Task instructions | In the entries that follow, find each line with the word "None" and copy it.

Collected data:
----

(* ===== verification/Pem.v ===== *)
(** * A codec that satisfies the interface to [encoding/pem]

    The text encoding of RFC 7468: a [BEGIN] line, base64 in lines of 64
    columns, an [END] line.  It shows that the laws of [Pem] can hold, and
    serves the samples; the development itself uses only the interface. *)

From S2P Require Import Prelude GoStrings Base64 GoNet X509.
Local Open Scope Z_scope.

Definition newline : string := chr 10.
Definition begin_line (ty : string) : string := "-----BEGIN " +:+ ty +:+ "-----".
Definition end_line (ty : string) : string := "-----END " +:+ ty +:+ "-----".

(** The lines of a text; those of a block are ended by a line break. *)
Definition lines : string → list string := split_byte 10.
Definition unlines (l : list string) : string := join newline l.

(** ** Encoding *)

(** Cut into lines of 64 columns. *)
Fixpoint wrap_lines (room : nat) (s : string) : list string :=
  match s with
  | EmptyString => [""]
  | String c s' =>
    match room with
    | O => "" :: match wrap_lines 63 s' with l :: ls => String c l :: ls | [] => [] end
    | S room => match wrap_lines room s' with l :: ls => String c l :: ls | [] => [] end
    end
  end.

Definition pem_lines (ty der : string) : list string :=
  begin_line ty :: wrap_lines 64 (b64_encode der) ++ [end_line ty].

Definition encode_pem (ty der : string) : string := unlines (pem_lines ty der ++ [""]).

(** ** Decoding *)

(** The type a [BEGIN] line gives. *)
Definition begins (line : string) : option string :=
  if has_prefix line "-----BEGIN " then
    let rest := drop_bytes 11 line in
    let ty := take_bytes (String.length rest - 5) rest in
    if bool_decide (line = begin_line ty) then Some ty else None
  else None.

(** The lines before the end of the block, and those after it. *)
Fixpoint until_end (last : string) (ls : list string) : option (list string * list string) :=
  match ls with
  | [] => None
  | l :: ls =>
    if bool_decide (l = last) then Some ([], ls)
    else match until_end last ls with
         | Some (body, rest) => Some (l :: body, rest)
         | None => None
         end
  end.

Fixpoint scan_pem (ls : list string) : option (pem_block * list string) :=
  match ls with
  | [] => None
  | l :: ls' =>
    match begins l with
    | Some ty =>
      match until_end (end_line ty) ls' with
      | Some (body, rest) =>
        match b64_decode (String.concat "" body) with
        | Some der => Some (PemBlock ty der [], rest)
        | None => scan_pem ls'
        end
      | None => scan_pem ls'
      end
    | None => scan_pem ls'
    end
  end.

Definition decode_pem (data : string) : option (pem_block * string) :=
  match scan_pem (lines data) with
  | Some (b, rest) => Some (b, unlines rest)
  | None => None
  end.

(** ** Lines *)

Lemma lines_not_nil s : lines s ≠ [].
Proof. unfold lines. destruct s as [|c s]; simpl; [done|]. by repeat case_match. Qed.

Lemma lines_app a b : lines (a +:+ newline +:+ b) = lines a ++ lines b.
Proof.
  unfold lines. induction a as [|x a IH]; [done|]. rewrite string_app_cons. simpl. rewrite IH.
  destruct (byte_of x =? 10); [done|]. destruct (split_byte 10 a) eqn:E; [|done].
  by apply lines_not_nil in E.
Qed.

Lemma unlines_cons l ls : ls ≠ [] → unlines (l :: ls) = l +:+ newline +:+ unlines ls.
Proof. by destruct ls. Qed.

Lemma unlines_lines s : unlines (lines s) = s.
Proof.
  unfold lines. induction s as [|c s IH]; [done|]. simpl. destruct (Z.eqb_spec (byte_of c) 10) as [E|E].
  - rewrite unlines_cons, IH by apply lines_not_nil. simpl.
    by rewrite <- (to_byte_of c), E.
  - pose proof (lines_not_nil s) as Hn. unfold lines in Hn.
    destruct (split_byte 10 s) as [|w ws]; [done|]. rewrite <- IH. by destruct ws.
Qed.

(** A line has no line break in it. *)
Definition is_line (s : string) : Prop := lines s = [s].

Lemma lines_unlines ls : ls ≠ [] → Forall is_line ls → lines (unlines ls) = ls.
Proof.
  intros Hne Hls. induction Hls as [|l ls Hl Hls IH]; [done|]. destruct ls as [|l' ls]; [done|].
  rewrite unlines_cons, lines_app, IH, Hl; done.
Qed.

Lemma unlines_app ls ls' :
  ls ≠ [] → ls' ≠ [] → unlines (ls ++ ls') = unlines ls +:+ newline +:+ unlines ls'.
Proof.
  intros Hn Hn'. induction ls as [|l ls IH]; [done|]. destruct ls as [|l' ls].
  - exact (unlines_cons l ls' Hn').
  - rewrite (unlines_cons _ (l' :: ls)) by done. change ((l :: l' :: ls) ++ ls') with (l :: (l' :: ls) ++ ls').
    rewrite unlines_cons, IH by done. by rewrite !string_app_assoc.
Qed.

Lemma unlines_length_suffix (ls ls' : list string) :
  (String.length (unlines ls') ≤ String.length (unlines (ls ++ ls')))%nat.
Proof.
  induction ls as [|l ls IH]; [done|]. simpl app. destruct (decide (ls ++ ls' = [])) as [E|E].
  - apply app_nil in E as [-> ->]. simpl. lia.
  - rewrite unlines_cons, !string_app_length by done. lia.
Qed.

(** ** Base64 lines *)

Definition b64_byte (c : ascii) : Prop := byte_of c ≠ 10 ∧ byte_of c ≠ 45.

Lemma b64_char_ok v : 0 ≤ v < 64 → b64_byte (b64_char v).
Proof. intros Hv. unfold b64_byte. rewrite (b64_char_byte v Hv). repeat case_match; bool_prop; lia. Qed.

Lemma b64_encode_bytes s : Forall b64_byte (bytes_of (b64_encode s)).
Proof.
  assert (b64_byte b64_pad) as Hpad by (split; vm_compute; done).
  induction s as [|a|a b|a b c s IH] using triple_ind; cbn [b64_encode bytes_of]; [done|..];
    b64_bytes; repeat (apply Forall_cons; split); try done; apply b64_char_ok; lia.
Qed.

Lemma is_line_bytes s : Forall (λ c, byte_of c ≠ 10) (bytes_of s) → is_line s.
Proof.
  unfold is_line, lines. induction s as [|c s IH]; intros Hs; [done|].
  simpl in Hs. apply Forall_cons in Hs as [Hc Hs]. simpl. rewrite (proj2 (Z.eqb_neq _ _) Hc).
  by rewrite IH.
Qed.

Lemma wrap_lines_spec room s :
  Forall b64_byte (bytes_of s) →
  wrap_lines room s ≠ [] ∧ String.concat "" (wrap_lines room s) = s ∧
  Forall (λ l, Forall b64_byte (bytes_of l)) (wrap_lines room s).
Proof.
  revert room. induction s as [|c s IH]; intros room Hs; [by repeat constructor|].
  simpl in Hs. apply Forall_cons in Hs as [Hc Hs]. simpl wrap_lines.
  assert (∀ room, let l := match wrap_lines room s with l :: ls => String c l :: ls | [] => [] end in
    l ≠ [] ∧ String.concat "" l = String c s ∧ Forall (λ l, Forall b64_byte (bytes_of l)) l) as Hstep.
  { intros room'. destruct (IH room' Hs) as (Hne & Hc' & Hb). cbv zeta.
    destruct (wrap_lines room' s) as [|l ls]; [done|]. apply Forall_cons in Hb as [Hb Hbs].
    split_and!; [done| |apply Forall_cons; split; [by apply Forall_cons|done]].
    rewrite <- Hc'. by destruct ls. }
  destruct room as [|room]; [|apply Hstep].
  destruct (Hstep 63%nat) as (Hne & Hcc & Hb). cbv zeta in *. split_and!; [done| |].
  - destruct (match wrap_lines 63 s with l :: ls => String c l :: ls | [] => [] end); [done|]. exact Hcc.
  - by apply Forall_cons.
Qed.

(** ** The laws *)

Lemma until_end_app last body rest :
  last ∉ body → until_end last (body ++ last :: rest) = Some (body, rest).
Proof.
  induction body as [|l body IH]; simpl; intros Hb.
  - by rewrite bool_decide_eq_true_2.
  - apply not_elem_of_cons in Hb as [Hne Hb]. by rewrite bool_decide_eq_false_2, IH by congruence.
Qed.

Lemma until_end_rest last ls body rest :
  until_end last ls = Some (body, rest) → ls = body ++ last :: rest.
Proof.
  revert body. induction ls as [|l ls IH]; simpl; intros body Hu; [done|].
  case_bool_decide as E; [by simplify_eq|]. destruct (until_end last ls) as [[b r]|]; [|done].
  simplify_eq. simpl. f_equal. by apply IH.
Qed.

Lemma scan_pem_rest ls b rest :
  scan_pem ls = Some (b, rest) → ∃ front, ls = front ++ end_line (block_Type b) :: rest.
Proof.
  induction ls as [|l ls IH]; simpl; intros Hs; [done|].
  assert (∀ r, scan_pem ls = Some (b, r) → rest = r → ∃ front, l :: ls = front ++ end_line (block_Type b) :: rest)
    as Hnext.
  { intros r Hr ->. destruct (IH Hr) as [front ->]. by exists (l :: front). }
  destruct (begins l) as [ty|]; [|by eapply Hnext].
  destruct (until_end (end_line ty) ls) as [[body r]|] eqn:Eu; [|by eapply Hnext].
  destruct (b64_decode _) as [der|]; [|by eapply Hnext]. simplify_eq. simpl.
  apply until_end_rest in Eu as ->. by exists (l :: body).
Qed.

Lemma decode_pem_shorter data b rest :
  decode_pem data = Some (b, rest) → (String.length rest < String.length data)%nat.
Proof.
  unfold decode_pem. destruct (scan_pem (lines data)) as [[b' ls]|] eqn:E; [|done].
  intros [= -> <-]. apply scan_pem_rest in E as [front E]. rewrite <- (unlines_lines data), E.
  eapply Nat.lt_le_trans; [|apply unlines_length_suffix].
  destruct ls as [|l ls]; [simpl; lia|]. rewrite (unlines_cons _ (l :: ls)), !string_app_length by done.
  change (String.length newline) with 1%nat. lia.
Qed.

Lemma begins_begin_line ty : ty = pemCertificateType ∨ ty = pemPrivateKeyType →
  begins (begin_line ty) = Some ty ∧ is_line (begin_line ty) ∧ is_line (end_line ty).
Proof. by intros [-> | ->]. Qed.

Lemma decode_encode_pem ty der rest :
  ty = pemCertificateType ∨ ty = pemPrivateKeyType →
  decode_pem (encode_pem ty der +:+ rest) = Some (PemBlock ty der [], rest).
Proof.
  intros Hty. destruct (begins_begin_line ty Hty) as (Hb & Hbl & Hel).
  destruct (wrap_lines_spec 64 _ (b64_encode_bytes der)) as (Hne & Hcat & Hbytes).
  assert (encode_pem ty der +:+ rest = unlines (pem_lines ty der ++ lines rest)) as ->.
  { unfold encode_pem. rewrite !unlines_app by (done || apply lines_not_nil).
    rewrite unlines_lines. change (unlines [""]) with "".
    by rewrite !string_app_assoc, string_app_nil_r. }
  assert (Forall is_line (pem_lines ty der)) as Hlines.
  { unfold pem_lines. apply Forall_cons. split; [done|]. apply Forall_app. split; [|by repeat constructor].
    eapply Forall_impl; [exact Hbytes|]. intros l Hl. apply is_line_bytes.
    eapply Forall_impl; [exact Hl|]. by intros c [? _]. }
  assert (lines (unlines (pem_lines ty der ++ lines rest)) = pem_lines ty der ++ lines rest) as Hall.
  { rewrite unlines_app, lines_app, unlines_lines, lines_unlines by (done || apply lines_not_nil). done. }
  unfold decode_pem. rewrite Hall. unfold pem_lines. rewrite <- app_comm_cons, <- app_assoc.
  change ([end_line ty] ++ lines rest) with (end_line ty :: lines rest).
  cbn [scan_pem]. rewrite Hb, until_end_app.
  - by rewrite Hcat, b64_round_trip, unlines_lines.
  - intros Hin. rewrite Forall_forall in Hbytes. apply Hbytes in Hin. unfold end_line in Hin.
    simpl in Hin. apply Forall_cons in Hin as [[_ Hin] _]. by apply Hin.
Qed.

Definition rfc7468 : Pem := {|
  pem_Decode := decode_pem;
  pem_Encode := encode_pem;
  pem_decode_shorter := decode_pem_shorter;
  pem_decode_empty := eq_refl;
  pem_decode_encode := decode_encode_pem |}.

----

Final answer |
    if bool_decide (line = begin_line ty) then Some ty else None
  else None.
  | [] => None
         | None => None
  | [] => None
        | None => scan_pem ls'
      | None => scan_pem ls'
    | None => scan_pem ls'
  | None => None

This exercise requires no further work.